● **YOUR INSTRUCTIONS**: Your task is to repeat exactly the lines below between the line holding "(matches : list json) (team_id : Z) : nat" and the line holding "Module Skills.", inclusive, and only those.

[Collected data]
◇ ◇ ◇ ◇ ◇
(** * roboStatsCPSLO: the results aggregation engine, embedded and verified

    The Python scripts of the repository fetch competition results from a
    paginated JSON service, classify match and skills records into score
    buckets, reduce the buckets to per-team statistics and write a sorted
    report.  This development embeds those functions and proves (or refutes)
    the properties the specification states about them.

    Conventions of the embedding:
    - a value decoded from the wire is a [json]; Python's dynamic operations
      on it ([d.get(k, v)], [d[k]], iteration, [==], [>], truthiness) are total
      functions into [option], [None] standing for a raised exception;
    - JSON numbers are integers ([Z]); Python's [bool] is a subtype of [int],
      so [True == 1] holds in the embedding too;
    - the division of two integers ([sum(s) / len(s)]) is the exact rational
      ([Q]); Python rounds that quotient to the nearest binary64 value;
    - the remote service is a [world]: the reply to the n-th request issued. *)

From Stdlib Require Import List ZArith QArith Qround String Ascii Bool Lia Lqa.
From Stdlib Require Import Permutation Sorted DecimalString DecimalZ.
Import ListNotations.

Local Open Scope string_scope.
Local Open Scope list_scope.
Local Open Scope Z_scope.

(** ** Wire values *)

#[warnings="-register-all"]
Inductive json : Type :=
| JNull
| JBool (b : bool)
| JInt (z : Z)
| JStr (s : string)
| JArr (items : list json)
| JObj (fields : list (string * json)).

(** The exception monad of a single [try] block: [None] is a raised
    exception. *)
Definition bind_opt {A B : Type} (m : option A) (k : A -> option B) : option B :=
  match m with
  | Some a => k a
  | None => None
  end.

Declare Scope py_scope.
Delimit Scope py_scope with py.
Notation "x <- m ;; k" := (bind_opt m (fun x => k))
  (at level 100, m at next level, right associativity) : py_scope.
Local Open Scope py_scope.

Module Py.

(** Lookup of a key in the fields of an object (first binding). *)
Fixpoint assoc (k : string) (fields : list (string * json)) : option json :=
  match fields with
  | [] => None
  | (k', v) :: rest => if String.eqb k k' then Some v else assoc k rest
  end.

(** [d.get(k, default)]: only a dict has [.get]. *)
Definition get (d : json) (k : string) (default : json) : option json :=
  match d with
  | JObj fields =>
      match assoc k fields with
      | Some v => Some v
      | None => Some default
      end
  | _ => None
  end.

(** [d[k]] with a string key: [KeyError] when absent, [TypeError] on anything
    that is not a dict. *)
Definition getitem (d : json) (k : string) : option json :=
  match d with
  | JObj fields => assoc k fields
  | _ => None
  end.

(** The characters of a string, as one-character strings. *)
Fixpoint chars (s : string) : list json :=
  match s with
  | EmptyString => []
  | String c s' => JStr (String c EmptyString) :: chars s'
  end.

(** Iteration ([for x in v], [enumerate(v)], [list.extend(v)]). *)
Definition iter (v : json) : option (list json) :=
  match v with
  | JArr items => Some items
  | JStr s => Some (chars s)
  | JObj fields => Some (map (fun kv => JStr (fst kv)) fields)
  | _ => None
  end.

(** [v[i]] with a non-negative integer index. *)
Definition index (v : json) (i : nat) : option json :=
  match v with
  | JArr items => nth_error items i
  | JStr s => nth_error (chars s) i
  | _ => None
  end.

(** [len(v)]. *)
Definition len (v : json) : option nat :=
  match v with
  | JArr items => Some (List.length items)
  | JStr s => Some (String.length s)
  | JObj fields => Some (List.length fields)
  | _ => None
  end.

Definition is_str (k : string) (v : json) : bool :=
  match v with
  | JStr s => String.eqb s k
  | _ => false
  end.

(** [k in v] for a string [k]. *)
Definition contains (k : string) (v : json) : option bool :=
  match v with
  | JObj fields =>
      Some (match assoc k fields with Some _ => true | None => false end)
  | JArr items => Some (existsb (is_str k) items)
  | JStr s =>
      Some (match String.index 0 k s with Some _ => true | None => false end)
  | _ => None
  end.

(** The integer a value stands for in a comparison or a sum. *)
Definition as_int (v : json) : option Z :=
  match v with
  | JInt z => Some z
  | JBool b => Some (Z.b2z b)
  | _ => None
  end.

(** [v == n] for an integer [n]: never raises. *)
Definition eq_int (v : json) (n : Z) : bool :=
  match as_int v with
  | Some z => Z.eqb z n
  | None => false
  end.

(** [v == s] for a string [s]: never raises. *)
Definition eq_str (v : json) (s : string) : bool := is_str s v.

(** [v > n] for an integer [n]: [TypeError] unless [v] is a number. *)
Definition gt_int (v : json) (n : Z) : option bool :=
  z <- as_int v ;; Some (Z.gtb z n).

(** Truthiness ([if v:], [not v]). *)
Definition truthy (v : json) : bool :=
  match v with
  | JNull => false
  | JBool b => b
  | JInt z => negb (Z.eqb z 0)
  | JStr s => negb (String.eqb s "")
  | JArr items => match items with [] => false | _ => true end
  | JObj fields => match fields with [] => false | _ => true end
  end.

(** [isinstance(v, dict)]. *)
Definition is_dict (v : json) : bool :=
  match v with
  | JObj _ => true
  | _ => false
  end.

(** [max(s)] of a non-empty list of integers. *)
Definition max_list (s : list Z) : Z :=
  match s with
  | [] => 0
  | x :: rest => fold_left Z.max rest x
  end.

Definition sum_list (s : list Z) : Z := fold_left Z.add s 0.

(** All the elements as integers, or [None] when one is not a number. *)
Fixpoint all_ints (s : list json) : option (list Z) :=
  match s with
  | [] => Some []
  | v :: rest => z <- as_int v ;; zs <- all_ints rest ;; Some (z :: zs)
  end.

End Py.

(** ** Typed records and their wire form

    The statements about well-formed input quantify over these records; the
    classifiers themselves run on the [json] the encoders produce. *)

Record alliance : Type := mkAlliance {
  al_teams : list Z;          (* identifiers of the member teams *)
  al_score : option Z         (* [None]: the "score" field is absent *)
}.

Record match_record : Type := mkMatch {
  m_alliances : list alliance;
  m_round : option Z          (* [None]: the "round" field is absent *)
}.

Definition opt_field (k : string) (v : option Z) : list (string * json) :=
  match v with
  | Some z => [(k, JInt z)]
  | None => []
  end.

Definition team_json (id : Z) : json := JObj [("id", JInt id)].

Definition alliance_json (a : alliance) : json :=
  JObj (("teams", JArr (map team_json (al_teams a))) :: opt_field "score" (al_score a)).

Definition match_json (m : match_record) : json :=
  JObj (("alliances", JArr (map alliance_json (m_alliances m)))
          :: opt_field "round" (m_round m)).

(** The two wire forms of a skills type. *)
Inductive skill_type : Type :=
| TypeTag (tag : string)      (* "type": "driver" *)
| TypeObj (code : Z).         (* "type": {"id": 1} *)

Record skills_record : Type := mkSkill {
  sk_type : skill_type;
  sk_score : option Z         (* [None]: the "score" field is absent *)
}.

Definition skill_type_json (t : skill_type) : json :=
  match t with
  | TypeTag tag => JStr tag
  | TypeObj code => JObj [("id", JInt code)]
  end.

Definition skill_json (s : skills_record) : json :=
  JObj (("type", skill_type_json (sk_type s)) :: opt_field "score" (sk_score s)).

(** ** Score classifier *)

Inductive bucket : Type := Qualification | Elimination.

(** What the body of the loop over the matches does with one match. *)
Inductive outcome : Type :=
| Skipped                          (* [continue] *)
| Raised                           (* an exception, caught and reported *)
| Unclassified                     (* located, but no branch appends *)
| Scored (b : bucket) (score : json).

Module Classifier.

(** [for team in alliance.get("teams", []): if team.get("id") == team_id: ...] *)
Fixpoint team_in (teams : list json) (team_id : Z) : option bool :=
  match teams with
  | [] => Some false
  | t :: rest =>
      id <- Py.get t "id" JNull ;;
      if Py.eq_int id team_id then Some true else team_in rest team_id
  end.

(** [for i, alliance in enumerate(alliances)]: the index of the first alliance
    holding the team. *)
Fixpoint find_alliance (alliances : list json) (i : nat) (team_id : Z)
  : option (option nat) :=
  match alliances with
  | [] => Some None
  | a :: rest =>
      teams <- Py.get a "teams" (JArr []) ;;
      members <- Py.iter teams ;;
      found <- team_in members team_id ;;
      if found then Some (Some i) else find_alliance rest (S i) team_id
  end.

(** The round policy of final-robotevents-skills-calculator.py:
    [if round_num == 1: qual else: elims]. *)
Definition round_policy_1 (round_num score : json) : option outcome :=
  if Py.eq_int round_num 1 then Some (Scored Qualification score)
  else Some (Scored Elimination score).

(** The round policy of vexu-data-accessor-updated.py:
    [if round_num == 1 or round_num == 2: qual elif round_num > 2: elims]. *)
Definition round_policy_12 (round_num score : json) : option outcome :=
  if Py.eq_int round_num 1 || Py.eq_int round_num 2
  then Some (Scored Qualification score)
  else
    above <- Py.gt_int round_num 2 ;;
    if above then Some (Scored Elimination score) else Some Unclassified.

(** Body of the [try] of [extract_match_scores]
    (final-robotevents-skills-calculator.py). *)
Definition match_body (m : json) (team_id : Z) : option outcome :=
  alliances <- Py.get m "alliances" (JArr []) ;;
  als <- Py.iter alliances ;;
  side <- find_alliance als 0 team_id ;;
  match side with
  | None => Some Skipped
  | Some i =>
      alls <- Py.getitem m "alliances" ;;
      a <- Py.index alls i ;;
      score <- Py.get a "score" (JInt 0) ;;
      round_num <- Py.get m "round" (JInt 0) ;;
      round_policy_1 round_num score
  end.

(** Body of the [try] of [extract_scores_from_matches]
    (vexu-data-accessor-updated.py). *)
Definition match_body_updated (m : json) (team_id : Z) : option outcome :=
  has <- Py.contains "alliances" m ;;
  if negb has then Some Skipped
  else
    alls <- Py.getitem m "alliances" ;;
    n <- Py.len alls ;;
    if (n <? 2)%nat then Some Skipped
    else
      als <- Py.iter alls ;;
      side <- find_alliance als 0 team_id ;;
      match side with
      | None => Some Skipped
      | Some i =>
          a <- Py.index alls i ;;
          score <- Py.get a "score" (JInt 0) ;;
          round_num <- Py.get m "round" (JInt 0) ;;
          round_policy_12 round_num score
      end.

(** [try: ... except Exception: print(...)]. *)
Definition guarded (body : option outcome) : outcome :=
  match body with
  | Some o => o
  | None => Raised
  end.

(** The scores an outcome appends to the bucket [b]. *)
Definition appended (b : bucket) (o : outcome) : list json :=
  match o, b with
  | Scored Qualification s, Qualification => [s]
  | Scored Elimination s, Elimination => [s]
  | _, _ => []
  end.

Definition collect (b : bucket) (os : list outcome) : list json :=
  flat_map (appended b) os.

(** [extract_match_scores(matches, team_id)] of
    final-robotevents-skills-calculator.py. *)
Definition extract_match_scores (matches : list json) (team_id : Z)
  : list json * list json :=
  let os := map (fun m => guarded (match_body m team_id)) matches in
  (collect Qualification os, collect Elimination os).

(** [extract_scores_from_matches(matches, team_id)] of
    vexu-data-accessor-updated.py. *)
Definition extract_scores_from_matches (matches : list json) (team_id : Z)
  : list json * list json :=
  let os := map (fun m => guarded (match_body_updated m team_id)) matches in
  (collect Qualification os, collect Elimination os).

(** A match that reaches no bucket because it was skipped or raised. *)
Definition is_skipped (o : outcome) : bool :=
  match o with
  | Skipped | Raised => true
  | _ => false
  end.

Definition skipped_count (body : json -> Z -> option outcome)
  (matches : list json) (team_id : Z) : nat :=
  List.length (filter (fun m => is_skipped (guarded (body m team_id))) matches).

End Classifier.

(** ** Skills classifier *)

Inductive skill_outcome : Type :=
| SkillSkipped                     (* no branch appends, or [continue] *)
| SkillRaised                      (* an exception, caught and reported *)
| Driver (score : json)
| Programming (score : json).

Module Skills.

(** Body of the [try] in the skills loop of [process_team_data]
    (final-robotevents-skills-calculator.py): the type is compared with the
    strings "driver" and "programming". *)
Definition skill_body (skill : json) : option skill_outcome :=
  skill_type <- Py.get skill "type" JNull ;;
  score <- Py.get skill "score" (JInt 0) ;;
  if Py.eq_str skill_type "driver" then Some (Driver score)
  else if Py.eq_str skill_type "programming" then Some (Programming score)
  else Some SkillSkipped.

(** Body of the loop of [extract_combined_skills] (skills-focused-updater.py):
    the type must be a dict, and its "id" is compared with 1 and 2. *)
Definition skill_body_focused (skill : json) : option skill_outcome :=
  if negb (Py.is_dict skill) then Some SkillSkipped
  else
    skill_type <- Py.get skill "type" JNull ;;
    score <- Py.get skill "score" (JInt 0) ;;
    if negb (Py.is_dict skill_type) then Some SkillSkipped
    else
      type_id <- Py.get skill_type "id" (JInt 0) ;;
      if Py.eq_int type_id 1 then Some (Driver score)
      else if Py.eq_int type_id 2 then Some (Programming score)
      else Some SkillSkipped.

Definition guarded (body : option skill_outcome) : skill_outcome :=
  match body with
  | Some o => o
  | None => SkillRaised
  end.

Definition driver_of (o : skill_outcome) : list json :=
  match o with
  | Driver s => [s]
  | _ => []
  end.

Definition programming_of (o : skill_outcome) : list json :=
  match o with
  | Programming s => [s]
  | _ => []
  end.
◇ ◇ ◇ ◇ ◇
● **SOLUTION**:
  (matches : list json) (team_id : Z) : nat :=
  List.length (filter (fun m => is_skipped (guarded (body m team_id))) matches).

End Classifier.

(** ** Skills classifier *)

Inductive skill_outcome : Type :=
| SkillSkipped                     (* no branch appends, or [continue] *)
| SkillRaised                      (* an exception, caught and reported *)
| Driver (score : json)
| Programming (score : json).

Module Skills.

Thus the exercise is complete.